To be more specific, the Trojan virus of concern is known as the Backdoor Bifrose AADY. Hackers use this virus as a way to attack computers in order to steal account login information for users' email accounts and instant messaging accounts. Once the login information is secured, hackers can then use these methods of communication as tools to spread the virus even further to other computers, among other things.

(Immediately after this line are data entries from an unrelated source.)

Lemma gaps_fold_exact dayLessons minSlot maxSlot occ :
  Forall slot_wf dayLessons →
  foldl gaps_step (minSlot, maxSlot, occ) dayLessons =
  (Z.min minSlot (foldr Z.min minSlot (occupied_slots dayLessons)),
   Z.max maxSlot (foldr Z.max maxSlot (occupied_slots dayLessons)),
   list_to_set (occupied_slots dayLessons) ∪ occ).
Proof.
  unfold occupied_slots.
  revert minSlot maxSlot occ. induction dayLessons as [|lesson day IH];
    intros minSlot maxSlot occ Hwf.
  - simpl. f_equal; [f_equal; lia|]. by rewrite union_empty_l_L.
  - apply Forall_cons in Hwf as [Hl Hday]. cbn [foldl]. rewrite bind_cons.
    rewrite gaps_step_exact, IH by done.
    rewrite !foldr_app, list_to_set_app_L.
    set (s := lesson_slots lesson). set (r := day ≫= lesson_slots).
    f_equal; [f_equal|].
    3:{ by rewrite (union_comm_L (list_to_set s) (list_to_set r)),
          union_assoc_L. }
    + rewrite !foldr_min_nest. pose proof (foldr_min_idem minSlot s).
      pose proof (foldr_min_idem minSlot r). lia.
    + rewrite !foldr_max_nest. pose proof (foldr_max_idem maxSlot s).
      pose proof (foldr_max_idem maxSlot r). lia.
Qed.

Lemma occupied_slots_bounds dayLessons :
  Forall slot_wf dayLessons →
  Forall (λ x, 0 ≤ x ≤ GoInt.int_max - 1) (occupied_slots dayLessons).
Proof.
  unfold occupied_slots. induction 1 as [|lesson day Hl _ IH]; simpl.
  - constructor.
  - apply Forall_app. split; [|done]. unfold slot_wf in Hl.
    rewrite half_int_max in Hl. unfold lesson_slots, GoInt.int_max.
    destruct (Z.eqb_spec (PairHalf (l_Time lesson)) 0);
      repeat (apply Forall_cons; split; [lia|]); by apply Forall_nil.
Qed.

Lemma occupied_slots_nonempty dayLessons :
  dayLessons ≠ [] → occupied_slots dayLessons ≠ [].
Proof.
  destruct dayLessons as [|lesson day]; [done|]. intros _.
  unfold occupied_slots. simpl. unfold lesson_slots. by destruct (_ =? 0).
Qed.

Lemma size_slots_set (slots : list Z) :
  size (list_to_set slots : gset Z) = length (remove_dups slots).
Proof.
  rewrite <- (size_list_to_set (C:=gset Z)) by apply NoDup_remove_dups.
  f_equal. apply set_eq. intros x.
  by rewrite !elem_of_list_to_set, elem_of_remove_dups.
Qed.

Lemma size_slots_bounded (slots : list Z) n :
  0 ≤ n → Forall (λ x, 0 ≤ x ≤ n - 1) slots →
  Z.of_nat (length (remove_dups slots)) ≤ n.
Proof.
  intros Hn Hall. rewrite <- size_slots_set.
  assert (list_to_set slots ⊆ (list_to_set (seqZ 0 n) : gset Z)) as Hsub.
  { intros x. rewrite !elem_of_list_to_set, elem_of_seqZ. intros Hx.
    rewrite Forall_forall in Hall. apply Hall in Hx. lia. }
  apply subseteq_size in Hsub.
  rewrite (size_list_to_set (seqZ 0 n)) in Hsub by apply NoDup_seqZ.
  rewrite length_seqZ in Hsub. lia.
Qed.

(** On a non-empty day of well-formed lessons the code computes the span of
    the occupied half-slots minus the number of distinct occupied ones. *)
Lemma calculateGaps_exact dayLessons :
  dayLessons ≠ [] → Forall slot_wf dayLessons →
  calculateGaps dayLessons = gap_count dayLessons.
Proof.
  intros Hne Hwf. unfold calculateGaps, gap_count.
  destruct dayLessons as [|lesson day] eqn:Hday; [done|]. rewrite <- Hday in *.
  rewrite gaps_fold_exact by done.
  pose proof (occupied_slots_bounds _ Hwf) as Hb.
  pose proof (occupied_slots_nonempty _ Hne) as Hs.
  set (slots := occupied_slots dayLessons) in *.
  rewrite (min_slot_above GoInt.int_max), (max_slot_below (-1)); [|done|..|done|].
  2:{ eapply Forall_impl; [done|]. simpl. lia. }
  2:{ eapply Forall_impl; [done|]. simpl. lia. }
  destruct (min_slot_spec slots Hs) as [Hmin _].
  destruct (max_slot_spec slots Hs) as [Hmax Hle].
  rewrite Forall_forall in Hb, Hle.
  pose proof (Hb _ Hmin) as Hbmin. pose proof (Hb _ Hmax) as Hbmax.
  pose proof (Hle _ Hmin) as Hminmax. simpl in Hbmin, Hbmax.
  pose proof (size_slots_bounded slots GoInt.int_max) as Hsize.
  rewrite <- Forall_forall in Hb. specialize (Hsize ltac:(done) Hb).
  rewrite union_empty_r_L, size_slots_set. unfold GoInt.len.
  unfold GoInt.int_max in *.
  rewrite Z.min_r, Z.max_r by lia. by unwrap.
Qed.


(** C1. For a student of the roster and a calendar date, a load-exceeded
    violation for that student and date is reported if and only if the sum of
    the Hours of the student's lessons on that date is strictly greater than
    10; its magnitude is that sum; a total of exactly 10 reports nothing.
    The sum is assumed to be representable as a Go int. *)
Theorem load_rule students lessons student d :
  student ∈ students →
  GoInt.in_range (total_hours (schedule_on student d lessons)) →
  ((∃ v, v ∈ ValidateSchedule students lessons ∧
         v_StudentName v = s_Name student ∧ v_Group v = s_Group student ∧
         reported_on d v ∧ v_Type v = LoadExceeded)
   ↔ 10 < total_hours (schedule_on student d lessons)) ∧
  (∀ v, v ∈ ValidateSchedule students lessons →
        v_StudentName v = s_Name student → v_Group v = s_Group student →
        reported_on d v → v_Type v = LoadExceeded →
        v_Hours v = total_hours (schedule_on student d lessons)) ∧
  (total_hours (schedule_on student d lessons) = 10 →
   ¬ ∃ v, v ∈ ValidateSchedule students lessons ∧
          v_StudentName v = s_Name student ∧ v_Group v = s_Group student ∧
          reported_on d v ∧ v_Type v = LoadExceeded).
Proof.
  intros Hin Hrange.
  assert (∀ v, v ∈ ValidateSchedule students lessons →
        v_StudentName v = s_Name student → v_Group v = s_Group student →
        reported_on d v → v_Type v = LoadExceeded →
        10 < total_hours (schedule_on student d lessons) ∧
        v_Hours v = total_hours (schedule_on student d lessons)) as Honly.
  { intros v Hv Hname Hgroup Hdate Htype.
    apply elem_of_ValidateSchedule in Hv as (s' & d' & _ & _ & Hv).
    apply elem_of_validateDay in Hv as (first & rest & Hday & Hv).
    destruct Hv as [[Hload ->]|[_ ->]]; [|discriminate Htype].
    simpl in Hname, Hgroup. unfold reported_on in Hdate. simpl in Hdate.
    apply schedule_on_head in Hday as Hd'. rewrite Hdate in Hd'. subst d'.
    rewrite (schedule_on_same_student s' student) in Hload |- * by done.
    simpl. rewrite calculateLoad_wrap, wrap_in_range in * by done. done. }
  split; [split|split].
  - intros (v & Hv & ? & ? & ? & ?). by eapply Honly.
  - intros Hload.
    destruct (schedule_on student d lessons) as [|first rest] eqn:Hday;
      [simpl in Hload; lia|].
    exists (NewViolation (s_Name student) (s_Group student) (s_Year student)
              (Date (l_Time first)) LoadExceeded
              (calculateLoad (first :: rest))).
    split; [|split_and!; try done; unfold reported_on; simpl;
             by eapply schedule_on_head].
    apply elem_of_ValidateSchedule. exists student, d. rewrite Hday.
    split_and!; [done..|]. apply elem_of_validateDay. exists first, rest.
    split; [done|]. left. split; [|done].
    by rewrite calculateLoad_wrap, wrap_in_range.
  - intros v ? ? ? ? ?. by eapply Honly.
  - intros H10 (v & Hv & ? & ? & ? & ?).
    destruct (Honly v) as [? _]; [done..|lia].
Qed.

(** C2. For a student of the roster and a date on which the student has at
    least one lesson (lessons being well-formed: 1-based period, half in
    0..2), the detector's gap count is (greatest occupied half-slot - least
    occupied half-slot + 1) - number of distinct occupied half-slots, a
    half=0 lesson occupying slots (period-1)*2 and (period-1)*2+1 and a
    half=h lesson occupying (period-1)*2+(h-1); a gaps-exceeded violation for
    that student and date is reported if and only if the gap count is strictly
    greater than 2 for a first-year student and strictly greater than 4
    otherwise, with the gap count as magnitude; counts of exactly 2, resp. 4,
    report nothing. *)
Theorem gap_rule students lessons student d :
  student ∈ students →
  schedule_on student d lessons ≠ [] →
  Forall slot_wf (schedule_on student d lessons) →
  calculateGaps (schedule_on student d lessons) =
    gap_count (schedule_on student d lessons) ∧
  ((∃ v, v ∈ ValidateSchedule students lessons ∧ reported_for student v ∧
         reported_on d v ∧ v_Type v = GapsExceeded)
   ↔ (if s_Year student =? 1 then 2 else 4)
       < gap_count (schedule_on student d lessons)) ∧
  (∀ v, v ∈ ValidateSchedule students lessons → reported_for student v →
        reported_on d v → v_Type v = GapsExceeded →
        v_Hours v = gap_count (schedule_on student d lessons)) ∧
  (gap_count (schedule_on student d lessons) =
     (if s_Year student =? 1 then 2 else 4) →
   ¬ ∃ v, v ∈ ValidateSchedule students lessons ∧ reported_for student v ∧
          reported_on d v ∧ v_Type v = GapsExceeded).
Proof.
  intros Hin Hne Hwf.
  pose proof (calculateGaps_exact _ Hne Hwf) as Hgaps.
  assert (∀ v, v ∈ ValidateSchedule students lessons → reported_for student v →
        reported_on d v → v_Type v = GapsExceeded →
        gap_threshold student < gap_count (schedule_on student d lessons) ∧
        v_Hours v = gap_count (schedule_on student d lessons)) as Honly.
  { intros v Hv (Hname & Hgroup & Hyear) Hdate Htype.
    apply elem_of_ValidateSchedule in Hv as (s' & d' & _ & _ & Hv).
    apply elem_of_validateDay in Hv as (first & rest & Hday & Hv).
    destruct Hv as [[_ ->]|[Hgap ->]]; [discriminate Htype|].
    simpl in Hname, Hgroup, Hyear. unfold reported_on in Hdate. simpl in Hdate.
    apply schedule_on_head in Hday as Hd'. rewrite Hdate in Hd'. subst d'.
    rewrite (schedule_on_same_student s' student) in Hgap |- * by done.
    unfold gap_threshold in *. rewrite Hyear in Hgap. simpl.
    by rewrite Hgaps in *. }
  split; [done|]. fold (gap_threshold student). split; [split|split].
  - intros (v & Hv & ? & ? & ?). by eapply Honly.
  - intros Hgap.
    destruct (schedule_on student d lessons) as [|first rest] eqn:Hday;
      [done|].
    exists (NewViolation (s_Name student) (s_Group student) (s_Year student)
              (Date (l_Time first)) GapsExceeded
              (calculateGaps (first :: rest))).
    split; [|split_and!; try done; unfold reported_on; simpl;
             by eapply schedule_on_head].
    apply elem_of_ValidateSchedule. exists student, d. rewrite Hday.
    split_and!; [done..|]. apply elem_of_validateDay. exists first, rest.
    split; [done|]. right. split; [|done]. by rewrite Hgaps.
  - intros v ? ? ? ?. by eapply Honly.
  - intros Heq (v & Hv & ? & ? & ?).
    destruct (Honly v) as [? _]; [done..|lia].
Qed.

End detector_properties.

Lemma load_rule_witness :
  ∃ v, v ∈ Validator.ValidateSchedule range_in_order
             (Validator.NewValidator [Validator.ivanov]
                Validator.six_lessons) ∧
       v_StudentName v = "Иванов И.И." ∧
       v_Type v = Validator.LoadExceeded ∧ v_Hours v = 12.
Proof.
  assert (Validator.ivanov ∈ [Validator.ivanov]) as Hin by left.
  assert (GoInt.in_range (Validator.total_hours
            (Validator.schedule_on Validator.ivanov "2025-03-10"
               Validator.six_lessons))) as Hrange
    by (vm_compute; split; discriminate).
  destruct (load_rule range_in_order range_in_order_perm
              [Validator.ivanov] Validator.six_lessons Validator.ivanov
              "2025-03-10" Hin Hrange) as (Hiff & Hhours & _).
  destruct (proj2 Hiff) as (v & Hv & Hname & Hgroup & Hdate & Htype);
    [vm_compute; reflexivity|].
  exists v. split_and!; [done..|].
  by rewrite (Hhours v Hv Hname Hgroup Hdate Htype).
Defined.

Lemma gap_rule_witness :
  ∃ v, v ∈ Validator.ValidateSchedule range_in_order
             (Validator.NewValidator [Validator.first_year]
                Validator.periods_1_and_4) ∧
       v_StudentName v = "Смирнова А.А." ∧
       v_Type v = Validator.GapsExceeded ∧ v_Hours v = 4.
Proof.
  assert (Validator.first_year ∈ [Validator.first_year]) as Hin by left.
  assert (Validator.schedule_on Validator.first_year "2025-03-10"
            Validator.periods_1_and_4 ≠ []) as Hne
    by (vm_compute; discriminate).
  assert (Forall Validator.slot_wf
            (Validator.schedule_on Validator.first_year "2025-03-10"
               Validator.periods_1_and_4)) as Hwf.
  { assert (Validator.schedule_on Validator.first_year "2025-03-10"
              Validator.periods_1_and_4 = Validator.periods_1_and_4) as ->
      by (vm_compute; reflexivity).
    unfold Validator.periods_1_and_4, Validator.slot_wf.
    rewrite half_int_max.
    repeat (apply Forall_cons; split; [simpl; lia|]). by apply Forall_nil. }
  destruct (gap_rule range_in_order range_in_order_perm
              [Validator.first_year] Validator.periods_1_and_4
              Validator.first_year "2025-03-10" Hin Hne Hwf)
    as (_ & Hiff & Hhours & _).
  destruct (proj2 Hiff) as (v & Hv & Hfor & Hdate & Htype);
    [vm_compute; reflexivity|].
  exists v. split_and!; [done|apply Hfor|done|].
  by rewrite (Hhours v Hv Hfor Hdate Htype).
Defined.

(** The scenarios of the specification, run on the code. *)

Example load_scenario :
  Validator.ValidateSchedule range_in_order
    (Validator.NewValidator [Validator.ivanov] Validator.six_lessons) =
  [NewViolation "Иванов И.И." "МД-21-о" 2 Validator.march10
     Validator.LoadExceeded 12].
Proof. vm_compute. reflexivity. Qed.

Without a doubt, the extreme popularity of the iPad has made it attractive bait for many hackers. Since many iPad users will need to use iTunes in conjunction with the device, what better way to spread viruses to Windows machines than through a popup claiming to be an iTunes update? This scheme is quite clever, and while it still does not affect the iPad directly, iPad owners who use Windows on their PCs may not be aware of the attempted attack and could consider it to be a legitimate download. Once the Trojan gets onto their computers, it could grow to infect others via email or instant messaging attacks, giving hackers the access they were desperately seeking.
There is no need to be alarmed, however, as there are ways that you can prevent these Trojan attacks from happening. Again, your iPad itself is safe. If you do use a Windows-based PC, though, that is a whole other story, and you will want to take the following measures to ensure that you are safe.
Perhaps the most important measure you will want to take is to run a current and updated anti-virus program on your computer. Run periodic updates to ensure you have the latest version, and you should be protected by the program's warnings should anything suspicious come about.
Just as important as having a good anti-virus program is taking note of where you download your iTunes from. You should only download iTunes directly from the Apple website. Even if other websites appear to be professional and safe, none are safer than Apple itself.
As long as you take these simple measures, you should have no problem. Being aware that such a virus exists is the first step, and practicing a bit of caution is the second. Even though your precious iPad itself is safe, there is no reason your Windows computer should not be as well, so stay alert!